On May 11, 2012, the automotive world lost one of its last cowboys. Carroll Shelby, father of the Cobra, passed away due to complications from pneumonia. He was 89 years old. Over his five decades in the automotive community, this chicken farmer turned race car driver turned hot rodder left an indelible mark. These are his greatest hits.
In 1961, Carroll Shelby learned that AC Motors (a small British sports car maker) was looking for a new engine supplier. It just so happened that Ford had a new 221 ci, and a V8 too. Shelby put car and engine together and created the Cobra in 1962.
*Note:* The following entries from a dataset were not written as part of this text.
(** * optimizador_mapas: the adaptive compressor, the horizontal tiler and
    the two HTTP handlers of [app.py], embedded and verified.

    Python values are modelled as follows.
    - [int] is [Z]; [float] is an IEEE 754 binary64 value, a [spec_float]
      of the Standard Library used at precision 53 and exponent bound 1024,
      so that [resize_factor -= 0.05] rounds exactly as CPython rounds it.
    - Exceptions are the [Raise] branch of [result]; a [try/except] is a
      match on it.
    - A PIL image is a record of its size, mode and EXIF reader; its pixel
      data is the symbolic history of the library calls that produced it.
      [rotate], [convert], [resize] and [save] are total.
    - The byte size of an encoded JPEG, the byte size of a written PDF and
      the C library's [pow] are the fields of the class [Platform]: they
      are what the program asks of Pillow, PyPDF2 and libm, and nothing is
      assumed about them.
    - A numpy array is a view: a buffer, the rows of it that are shown,
      and a width.
    - A Python [set] of names is a [gset string]. The object storage is an
      association list in listing order. A download fails when its local
      path is a directory or the object is missing. The tracker object is
      its text, read and written as lines 118 and 125 do, together with
      the exception that reading or writing it raises, if any. Uploads
      of documents do not fail.
    - The [while True] loop takes fuel; twelve iterations are shown to be
      enough from the initial parameters. *)

From Stdlib Require Import ZArith List Bool Lia String Ascii.
From Stdlib Require Import Floats.SpecFloat.
From stdpp Require Import base decidable option gmap sets strings sorting.
Import ListNotations.

Local Open Scope Z_scope.

(** ** Exceptions and results *)

Inductive exn : Type :=
  | ValueError (msg : string)
  | ZeroDivisionError
  | OverflowError
  | IndexError
  | AttributeError
  | UnidentifiedImageError
  | PDFPageCountError
  | CvError
  | NotFound
  | Forbidden
  | IsADirectoryError.

Inductive result (A : Type) : Type :=
  | Ok (a : A)
  | Raise (e : exn).

Arguments Ok {A} a.
Arguments Raise {A} e.

#[global] Instance result_ret : MRet result := fun A a => Ok a.

#[global] Instance result_bind : MBind result := fun A B k r =>
  match r with
  | Ok a => k a
  | Raise e => Raise e
  end.

(** ** Python floats *)

Module Float.

Definition prec : Z := 53.
Definition emax : Z := 1024.

Definition float : Type := spec_float.

Definition is_finite (x : float) : bool :=
  match x with
  | S754_zero _ | S754_finite _ _ _ => true
  | S754_infinity _ | S754_nan => false
  end.

(** [float(n)] for a Python int: the nearest double, ties to even;
    an int beyond the double range raises [OverflowError]. *)
Definition of_int (n : Z) : result float :=
  let x := binary_normalize prec emax n 0 false in
  if is_finite x then Ok x else Raise OverflowError.

Definition sub (x y : float) : float := SFsub prec emax x y.
Definition mul (x y : float) : float := SFmul prec emax x y.
Definition div (x y : float) : float := SFdiv prec emax x y.
Definition sqrt (x : float) : float := SFsqrt prec emax x.
Definition ltb (x y : float) : bool := SFltb x y.
Definition leb (x y : float) : bool := SFleb x y.

Definition is_zero (x : float) : bool :=
  match x with S754_zero _ => true | _ => false end.

(** [int * float]: the int is converted first. *)
Definition int_mul (n : Z) (x : float) : result float :=
  y ← of_int n; Ok (mul y x).

(** [a / b] on two Python ints: the exact quotient rounded once to the
    nearest double. The integers are taken as mantissas at exponent 0,
    whatever their size, so no rounding happens before the division. *)
Definition exact (n : Z) : float :=
  match n with
  | Z0 => S754_zero false
  | Zpos p => S754_finite false p 0
  | Zneg p => S754_finite true p 0
  end.

Definition int_truediv (a b : Z) : result float :=
  if b =? 0 then Raise ZeroDivisionError
  else
    let x := div (exact a) (exact b) in
    if is_finite x then Ok x else Raise OverflowError.

(** [int / float] *)
Definition int_div (n : Z) (x : float) : result float :=
  y ← of_int n;
  if is_zero x then Raise ZeroDivisionError else Ok (div y x).

(** [int(x)]: truncation toward zero; [nan] raises [ValueError] and an
    infinity raises [OverflowError]. *)
Definition to_int (x : float) : result Z :=
  match x with
  | S754_zero _ => Ok 0
  | S754_finite s m e =>
      let a := match e with
               | Z0 => Zpos m
               | Zpos k => Z.shiftl (Zpos m) (Zpos k)
               | Zneg k => Z.shiftr (Zpos m) (Zpos k)
               end in
      Ok (if s then - a else a)
  | S754_infinity _ => Raise OverflowError
  | S754_nan => Raise (ValueError "cannot convert float NaN to integer")
  end.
The car would become the epitome of the hot rod archetype: light car plus big motor. The Cobra also bloodied the noses of many on race circuits around the world, such as Ferrari at Le Mans. This attracted the attention of a little company called Ford Motor Company.
1964 saw Ford approaching Shelby with the idea of creating a faster Mustang. This period would begin a long relationship with Ford corporate that spawned many Mustang iterations that were successful on the track and the street. The epitome of this relationship came during the end of the muscle car period with the GT500KR that had a 428ci V8. But the end of the 1960s would see the end of this relationship, and Shelby Motors.
If there was one thing Shelby and Ford had in common, it was making European car manufacturers look foolish on their home turf. The best example of this was the creation of the GT40 program. After being turned down by Enzo Ferrari to buy the company, Henry Ford II decided to beat Ferrari at their own game out of spite. This program for revenge would spawn the GT40 race car, but the first iteration failed to produce wins. Shelby was called in to work on the second generation of the car. Ford and Shelby deliver a one two punch with this new car. In 1966, Ford would take the overall win at Lemans with the GT40. Ford and Shelby would repeat this feat for the next three years.
After a brief hiatus from making cars, Shelby would return with a product much different than Mustangs and racecars. The 1984 Shelby Omni GLHS was a performance car for a new generation of needs and wants. The Omni may have been front-wheel drive and had a turbocharged 4-cyl engine, but its violent torque steer helped retain some of that raw attitude that made Cobras legendary. Also, while at Chrysler, he was on hand to give input on the Cobra’s spiritual successor: the Dodge Viper. The Viper would become the Cobra for a new generation. Its raw driving dynamics meant that the Viper was the Cobra ripped from the past and brought to the present.
Shelby’s relationship with Ford would come full circle in 2005 with the newest Mustang Cobra. Once again, Shelby’s name would adorn the flanks of Ford’s pony car. And it was a raucous revival. The GT500 would crank out 425hp from a supercharged 5.4L V8. Today, that number will swell to 650Hp in the newest Shelby Mustang Cobra. With the help of SVT, this Mustang is even better than its forbearers.
The legacy of Carroll Shelby is not squeaky clean. The Texan is notorious for spending much of his later years suing anyone who breathed near his trademark cars, but his legacy is much more than lawsuits and litigations. Carroll Shelby was a type of person that just isn’t found in the industry anymore. He shot from the hip and built cars that were primitive but effective. It was a classic American pioneer spirit, only put to use on cars.
In an age where cars aren’t allowed to be proud signs of speed and fury, examples of this attitude are hard to find. Luckily, we do have torchbearers. One is one of the last products Shelby touched: the Mustang Cobra. The other is the car that carries the attitude of the Cobra into the future: the Dodge Viper. Thank you Carroll Shelby, and Godspeed.